The manager came back and told me he has to refund the credit transaction and redo it as debit. They can't let it go through as a credit payment.

The girls got to the counter, only to find that the book they loved and wanted was 4 dollars more than they thought it was. They walked away sad, Little crying quietly into my leg.

Balancing a sad 4 year old, a cranky, teething 9 month old and the card we tried to do the transaction once more as debit. Only, guess what, that money isn't yet back in the account. It could take 3 whole days for it to clear again so I can send it. He goes to make more calls.

The lady behind them in line comes over to me with the book in a bag. "Here is a present for your little girl," she says, with a hug.
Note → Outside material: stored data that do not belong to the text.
(* ===== verification/PossibleTests.v ===== *)
(** * The test of [possible], and so all of [run_tests]

    [iter_possible_fds_test] of tests/test_close_fds.rs iterates four times over
    the same table and expects the same answer; on a steady system it gets it. *)

From S2P Require Import Prelude Platform Ints Sys KernelSpec Util DirFdIter FdIter IterFds Steady SizeHint IterTests KeepFds Visit Close Cloexec CloseFds Lib IntegrationTests Shown TestsPass.

Section possible.
Context `{C : Config, !ConfigOk C} {K : Type} `{SK : Sys K} `{KV : KernelView K}
  {KS : KernelSpec K} {ST_ : Steady K}.
Context {e : Env} {N fuel : nat} (He : hospitable (K := K) e N) (Hfuel : enough_fuel fuel).

(** [l] is what an iteration from a world like [w] yields. *)
Definition repeats (b : FdIterBuilder) (minfd : Z) (l : list Z) (w : World K) : Prop :=
  exists w', iterate fuel b minfd w = Done (l, w').

(** After a program that leaves the table alone the list is still right. *)
Lemma repeats_after {A} (m : ST (World K) A) o' F b minfd l w a w' :
  steady None m o' -> m w = Done (a, w') -> showing e F w -> showing e F w' ->
  fds (kern w') = fds (kern w) -> repeats b minfd l w -> repeats b minfd l w'.
Proof.
  intros Hm Hw H H' Hf (w1 & Hi).
  pose proof (similar_back _ _ _ _ _ _ Hm Hw Hf (sh_ok _ _ _ H) (sh_ok _ _ _ H')) as Hs.
  destruct (iterate_again _ _ _ _ _ _ _ Hs Hi) as (w2 & Hi2 & _). by exists w2.
Qed.

Lemma iterate_repeated F b minfd w :
  showing e F w -> minfd <= i32_MAX ->
  wp (iterate fuel b minfd) (fun l w' => showing e F w' /\ repeats b minfd l w' /\
    strictly_ascending l /\ (forall f, f ∈ l -> Z.max 0 minfd <= f < i32_MAX) /\
    (forall f, minfd <= f -> is_Some (F f) -> f ∈ l)) w.
Proof.
  intros H Hm. pose proof (iterate_spec fuel b minfd w Hm (sh_ok _ _ _ H) Hfuel) as Hi.
  apply wp_done in Hi as (l & w' & Hi & H1 & H2 & H3 & H4 & H5 & _ & H7).
  apply wp_done. exists l, w'. split; [done|].
  assert (H' : showing e F w') by (by apply (showing_same e F w)).
  split_and!; try done.
  - eapply (repeats_after _ _ F); [apply steady_iterate|exact Hi|done|done|done|]. by exists w'.
  - intros f Hf Ho%(showing_open e F w _ H). apply H7; [|done]. split; [done|].
    by apply (showing_bound e F w).
Qed.

(** [min], [max] and [count] agree with the list. *)
Lemma min_repeated F b l w :
  showing e F w -> repeats b (-1) l w ->
  wp (it ← iter_from b (-1); FdIter.min fuel it) (fun o w' =>
    showing e F w' /\ repeats b (-1) l w' /\ o = head l) w.
Proof.
  intros H Hr. pose proof Hr as (wi & Hi). assert (Hm : -1 <= i32_MAX) by (unfold i32_MAX; lia).
  assert (Hmin : wp (it ← iter_from b (-1); FdIter.min fuel it) (fun o w' =>
    fds (kern w') = fds (kern w) /\ env (kern w') = env (kern w) /\ world_ok w' /\ o = head l) w).
  { pose proof (iter_from_spec b (-1) w Hm (sh_ok _ _ _ H)) as Hfrom.
    apply wp_done in Hfrom as (it & w1 & Hfrom & He1 & Hok1 & Hv & Hinv & _).
    apply wp_bind, wp_done. exists it, w1. split; [done|].
    pose proof (fd_next_spec fuel it w1 Hinv Hfuel) as Hn.
    apply wp_done in Hn as ([o it'] & w2 & Hn & Hs2 & He2 & Hv2 & _).
    unfold FdIter.min. apply wp_bind, wp_done. exists (o, it'), w2. split; [done|].
    cbn beta iota. apply wp_bind. eapply wp_mono; [apply drop_fditer_spec|].
    intros [] w3 (F3 & [E3 _] & S3). apply wp_ret.
    split_and!; [congruence|congruence|unfold world_ok in *; by rewrite S3, E3, Hs2, He2|].
    unfold iterate, mbind, ST_bind in Hi. rewrite Hfrom in Hi.
    destruct fuel as [|n] eqn:Hfu; [done|]. simpl in Hi. unfold mbind, ST_bind in Hi.
    rewrite Hn in Hi. destruct o as [fd|].
    - destruct (collect n (S n) it' w2) as [[l' w4]| | | |]; try done. by injection Hi as <- _.
    - destruct (drop_fditer it' w2) as [[[] w4]| | | |]; try done. by injection Hi as <- _. }
  apply wp_done in Hmin as (o & w' & Hw & F1 & E1 & Ok1 & Ho).
  apply wp_done. exists o, w'. split; [done|].
  assert (H' : showing e F w') by (by apply (showing_same e F w)).
  split_and!; [done| |done].
  assert (Hst : steady None (it ← iter_from b (-1); FdIter.min fuel it : ST (World K) _)
    (fun _ => None)).
  { eapply steady_bind; [apply steady_iter_from|]. intros it.
    eapply steady_bind; [apply steady_fd_next|]. intros [o' it'].
    eapply steady_bind; [apply steady_drop|]. intros []. by apply steady_ret. }
  by eapply (repeats_after _ _ F); [exact Hst|exact Hw|..].
Qed.

(** A program that runs the iteration and does something with the list. *)
Lemma whole_repeated {A} (m : ST (World K) A) F b l w a :
  showing e F w -> repeats b (-1) l w ->
  (forall w', iterate fuel b (-1) w = Done (l, w') -> m w = Done (a, w')) ->
  wp m (fun x w' => showing e F w' /\ repeats b (-1) l w' /\ x = a) w.
Proof.
  intros H (w1 & Hi) Hm. assert (Hle : -1 <= i32_MAX) by (unfold i32_MAX; lia).
  pose proof (iterate_repeated F b (-1) w H Hle) as Hrep.
  apply wp_done in Hrep as (l' & w' & Hi' & H' & Hr & _). rewrite Hi in Hi'.
  injection Hi' as <- <-. apply wp_done. exists a, w1. split; [by apply Hm|done].
Qed.

Lemma max_repeated F b l w :
  showing e F w -> repeats b (-1) l w ->
  wp (it ← iter_from b (-1); FdIter.max fuel fuel it) (fun o w' =>
    showing e F w' /\ repeats b (-1) l w' /\ o = last l) w.
Proof.
  intros H Hr. eapply whole_repeated; [done|done|]. intros w' Hi.
  unfold iterate, mbind, ST_bind in *. destruct (iter_from b (-1) w) as [[it w1]| | | |]; try done.
  unfold FdIter.max. rewrite (last_loop_collect _ _ _ None _ _ _ Hi). by destruct (last l).
Qed.

Lemma count_repeated F b l w :
  showing e F w -> repeats b (-1) l w ->
  wp (count fuel b (-1)) (fun c w' =>
    showing e F w' /\ repeats b (-1) l w' /\ c = Z.of_nat (length l)) w.
Proof.
  intros H Hr. eapply whole_repeated; [done|done|]. intros w' Hi.
  assert (Hm : -1 <= i32_MAX) by (unfold i32_MAX; lia).
  pose proof (iter_from_spec b (-1) w Hm (sh_ok _ _ _ H)) as Hfrom.
  unfold count, iterate, wp, mbind, ST_bind in *.
  destruct (iter_from b (-1) w) as [[it w1]| | | |]; try done.
  destruct Hfrom as (_ & _ & _ & Hinv & _).
  pose proof (collect_bound fuel fuel it w1 Hinv Hfuel (enough_steps _ _ _ Hinv Hfuel)) as Hb.
  unfold wp in Hb. rewrite Hi in Hb. pose proof usize_MAX_large. pose proof (fi_curfd _ _ Hinv).
  pose proof (count_by_ref_collect fuel fuel it 0 w1 l w' Hi
    ltac:(unfold u32_MAX, i32_MAX in *; lia)) as Hcount.
  unfold mbind, ST_bind in Hcount. by rewrite Hcount.
Qed.

Lemma methods_repeated F b l w :
  showing e F w -> repeats b (-1) l w -> head l = Some 0 ->
  wp (methods_check fuel b l) (fun _ => showing e F) w.
Proof.
  intros H Hr H0. apply wp_bind. eapply wp_mono; [by apply (min_repeated F)|].
  intros o w1 (H1 & R1 & ->). apply wp_bind, wp_assert; [by apply bool_decide_eq_true|].
  apply wp_bind. eapply wp_mono; [by apply (max_repeated F)|].
  intros o w2 (H2 & R2 & ->). apply wp_bind, wp_assert; [by apply bool_decide_eq_true|].
  apply wp_bind. eapply wp_mono; [by apply (count_repeated F)|].
  intros c w3 (H3 & _ & ->). apply wp_assert; [by apply Z.eqb_eq|done].
Qed.

(** What is open is in the list; what is below [minfd] is not. *)
Lemma collect_possible F b minfd ex w :
  showing e F w -> minfd <= i32_MAX ->
  Forall (fun p => if p.2 : bool then minfd <= p.1 /\ is_Some (F p.1)
                   else p.1 < Z.max 0 minfd) ex ->
  wp (collect_check fuel b minfd ex) (fun l w' => showing e F w' /\ repeats b minfd l w' /\
    (minfd <= 0 -> is_Some (F 0) -> head l = Some 0)) w.
Proof.
  intros H Hm Hex. apply wp_bind. eapply wp_mono; [by apply (iterate_repeated F)|].
  intros l w1 (H1 & Hr & Hs & Hlow & Hall). apply wp_bind.
  eapply wp_mono; [by apply check_sorted_spec|]. intros [] w2 ->.
  apply wp_bind. eapply wp_mono; [apply contains_spec|].
  - eapply Forall_impl; [exact Hex|]. intros [fd []]; simpl.
    + intros [? ?]. split; [done|]. intros _. auto.
    + intros Hlt. split; [|done]. intros Hin. specialize (Hlow fd Hin). lia.
  - intros [] w3 ->. apply wp_ret. split_and!; [done|done|]. intros Hm0 H0.
    specialize (Hall 0 Hm0 H0). destruct l as [|x l]; [by apply not_elem_of_nil in Hall|].
    pose proof (Hlow x ltac:(by left)). apply strictly_ascending_cons in Hs as [Hx _].
    apply elem_of_cons in Hall as [<-|Hin]; [done|]. rewrite Forall_forall in Hx.
    specialize (Hx 0 Hin). lia.
Qed.

Local Ltac expect Hth :=
  destruct Hth as [[? ?] ? ? ?];
  repeat (apply Forall_cons; split; [simpl|]); try (by apply Forall_nil);
  simpl; first [split; [lia|done]|lia].

Lemma iter_possible_fds_test_good : good (e := e) (iter_possible_fds_test fuel).
Proof.
  intros F fd1 fd2 fd3 b w H Hs Hth _. unfold iter_possible_fds_test.
  eapply wp_mono; [apply (each_inv (showing e F)); [done|]|].
  2:{ intros [] w' H'. exists F. split; [done|reflexivity]. }
  clear w H. intros s w _ H. set (it := set_possible _ _).
  assert (H0 : is_Some (F 0)) by (apply Hs; lia).
  assert (Hmx : fd3 <= i32_MAX) by (apply (open_le_max (e := e)), Hth).
  pose proof (th_order _ _ _ _ Hth) as Hord.
  apply wp_bind. eapply wp_mono; [eapply (collect_possible F); [done|unfold i32_MAX; lia|]|].
  { expect Hth. }
  intros l w1 (H1 & Hr & Hh). apply wp_bind.
  eapply wp_mono; [by apply (methods_repeated F); [..|apply Hh]|]. intros [] w2 H2.
  apply wp_bind. eapply wp_mono; [eapply (collect_possible F); [done|unfold i32_MAX; lia|]|].
  { expect Hth. }
  intros l2 w3 [H3 _].
  apply wp_bind. eapply wp_mono; [eapply (collect_possible F); [done|lia|expect Hth]|].
  intros l4 w4 [H4 _].
  apply wp_bind. eapply wp_mono; [eapply (collect_possible F); [done|lia|expect Hth]|].
  intros l5 w5 [H5 _].
  apply wp_bind. eapply wp_mono; [eapply (collect_possible F); [done|lia|expect Hth]|].
  by intros l6 w6 [H6 _].
Qed.
End possible.

(** ** Properties *)

Section properties.
Context `{C : Config, !ConfigOk C} {K : Type} `{SK : Sys K} `{KV : KernelView K}
  {KS : KernelSpec K} {ST_ : Steady K}.

(** C24. [run_tests], the whole of tests/test_close_fds.rs that a process can run
    on itself, passes: on every target, with every setting of the builders,
    whatever order the third list of the large test is in, no assertion fails and
    at the end only the standard streams are open. The system is steady, opens
    the files of the tests and has its descriptors within the reach of the
    fallback loop. *)
Theorem run_tests_pass fuel shuffle N w :
  enough_fuel fuel -> world_ok w -> (forall l, shuffle l ≡ₚ l) ->
  hospitable (K := K) (env (kern w)) N -> (size (fds (kern w)) + 150 <= N)%nat ->
  (forall f, is_Some (fds (kern w) !! f) -> f <= scan_limit (env (kern w))) ->
  (forall f, 0 <= f <= 2 -> is_Some (fds (kern w) !! f)) ->
  wp (run_tests fuel shuffle)
    (fun _ w' => forall f, is_Some (fds (kern w') !! f) <-> 0 <= f <= 2) w.
Proof.
  intros Hf Hok Hsh He HN. apply (good_tests_pass fuel shuffle _ N); try done.
  intros c [->|[->|Hc]%elem_of_cons]%elem_of_cons.
  - apply (exact_tests_good _ fuel); [done|by left].
  - by apply iter_possible_fds_test_good.
  - apply (exact_tests_good _ fuel); [done|by right].
Qed.
End properties.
It was such a kind thing to do.

Little is thrilled, she doesn't even mind as Jellybean pulls her hair as I read it to her. We've been there almost an hour now. Several minutes later I'm informed that there is nothing they can do, I'll need to talk to my bank. There will be no rice money sent today.

We go to the van. I didn't take the sling because I didn't expect to be out for so long. Jellybean is hungry and tired and I need to nurse him before tucking him into his car seat or he will wail all the way home.

While I am balancing him on one knee, in the relative privacy of facing my open van door, I just start nursing him when an elderly gentlemen approaches from behind, headed straight toward the exposed parts. "Excuse me ma'am," his voice is quavering, "could you help me out? I'm trying to buy some food for my wife and I."

"I'm a little busy right now," I call over my shoulder, discomfited by all that has come before and trying not to drop the baby or flash him or fall over. "Hold on a second."

But he only heard the first part and he is walking away. I watch him go, trying to keep an eye on him while I finish nursing and strap Jellybean in. I have $5 in my purse and I drive around the parking lot, circling 3 times, trying to find him in the half light, but he has vanished. I try not to imagine what happens if his story is true and he goes home without anything to eat. We say a prayer for him as we drive home, to our incredibly late dinner and go to bed.

Today I discovered to very useful things. there is another Western Union even closer to my house than that one, so I never need to return to the RiteAid. Second, Western Union will now let me send money online, straight from an account, so I don't even have to leave the house again. It takes 3 days but if I plan ahead, next month should be easy.

But there is a 3rd and 4th thing that are less exciting. The bank still says the money is not back in the account and there is an email from Chala.
We would like to buy the rice.We have one sack left..no more rice.

The bank also says that if that same store, which I am now getting close to hating, will fax them a letter that they will be able to release the funds within 6 hours. That means calling back and talking to the same manager and entrusting him with all the numbers on the debit card, so not comfortable with that, so he can send the fax for me. Which I have done. Of course, he had to make a few calls first. I'm still waiting for him to call me back it's been several hours. I'm going to have to order a new credit card in the morning I think.

So now I'm figuring that if we hold off on paying the rent for another day or 2, it's not overdue until Sunday, we could send money from our family's personal account to pay for rice and deal with the book keeping nightmare that follows from that.

Which leaves me wishing I'd chosen a different way one month sooner.

I'm doing my best to hold onto the kindness of that one woman who blessed my girls in the middle of all of this. I may be failing on occasion.

But enough about me and the wrinkles I'm failing to smooth out. How was your day? Tell me something unexpectedly kind that happened to you once. You can go ahead and tell me something that went catastrophically wrong as well, since I just burdened you with my tale.

Well, I guess the guy at Rite Aid did send it because the money is back in the account and I'm off to a completely different Western Union location to send the money. Yay! Thanks for all your prayers.